Definition b64_value (enc : base64_encoding) (b : byte) : option Z :=
  Z.of_nat <$> IndexByte (b64_alphabet enc) b.

Definition b64_bytes3 (a b c d : Z) : list byte :=
  let v := a * 2 ^ 18 + b * 2 ^ 12 + c * 2 ^ 6 + d in
  [Zb (v / 2 ^ 16); Zb (v / 2 ^ 8); Zb v].

(** The symbols of a string without its line breaks, in groups of four. A
    padding encoding ends in [xx==] or [xxx=], a raw one in [xx] or [xxx]; the
    unused low bits are not inspected (none of these encodings is [Strict]). *)
Fixpoint b64_decode_quanta (enc : base64_encoding) (s : gostr) : option (list byte) :=
  let val := b64_value enc in
  match s with
  | [] => Some []
  | [a; b] =>
    if b64_pad enc then None else
    match val a, val b with
    | Some x, Some y => Some (take 1 (b64_bytes3 x y 0 0))
    | _, _ => None
    end
  | [a; b; c] =>
    if b64_pad enc then None else
    match val a, val b, val c with
    | Some x, Some y, Some z => Some (take 2 (b64_bytes3 x y z 0))
    | _, _, _ => None
    end
  | a :: b :: c :: d :: r =>
    match val a, val b, val c, val d with
    | Some x, Some y, Some z, Some w =>
      match b64_decode_quanta enc r with
      | Some t => Some (b64_bytes3 x y z w ++ t)
      | None => None
      end
    | Some x, Some y, Some z, None =>
      if b64_pad enc && bool_decide (d = x3d /\ r = []) then Some (take 2 (b64_bytes3 x y z 0)) else None
    | Some x, Some y, None, _ =>
      if b64_pad enc && bool_decide (c = x3d /\ d = x3d /\ r = [])
      then Some (take 1 (b64_bytes3 x y 0 0)) else None
    | _, _, _, _ => None
    end
  | [_] => None
  end.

_Brief_
Every line above needs to be retyped exactly.

_Exercise result_
Definition b64_value (enc : base64_encoding) (b : byte) : option Z :=
  Z.of_nat <$> IndexByte (b64_alphabet enc) b.

Definition b64_bytes3 (a b c d : Z) : list byte :=
  let v := a * 2 ^ 18 + b * 2 ^ 12 + c * 2 ^ 6 + d in
  [Zb (v / 2 ^ 16); Zb (v / 2 ^ 8); Zb v].

(** The symbols of a string without its line breaks, in groups of four. A
    padding encoding ends in [xx==] or [xxx=], a raw one in [xx] or [xxx]; the
    unused low bits are not inspected (none of these encodings is [Strict]). *)
Fixpoint b64_decode_quanta (enc : base64_encoding) (s : gostr) : option (list byte) :=
  let val := b64_value enc in
  match s with
  | [] => Some []
  | [a; b] =>
    if b64_pad enc then None else
    match val a, val b with
    | Some x, Some y => Some (take 1 (b64_bytes3 x y 0 0))
    | _, _ => None
    end
  | [a; b; c] =>
    if b64_pad enc then None else
    match val a, val b, val c with
    | Some x, Some y, Some z => Some (take 2 (b64_bytes3 x y z 0))
    | _, _, _ => None
    end
  | a :: b :: c :: d :: r =>
    match val a, val b, val c, val d with
    | Some x, Some y, Some z, Some w =>
      match b64_decode_quanta enc r with
      | Some t => Some (b64_bytes3 x y z w ++ t)
      | None => None
      end
    | Some x, Some y, Some z, None =>
      if b64_pad enc && bool_decide (d = x3d /\ r = []) then Some (take 2 (b64_bytes3 x y z 0)) else None
    | Some x, Some y, None, _ =>
      if b64_pad enc && bool_decide (c = x3d /\ d = x3d /\ r = [])
      then Some (take 1 (b64_bytes3 x y 0 0)) else None
    | _, _, _, _ => None
    end
  | [_] => None
  end.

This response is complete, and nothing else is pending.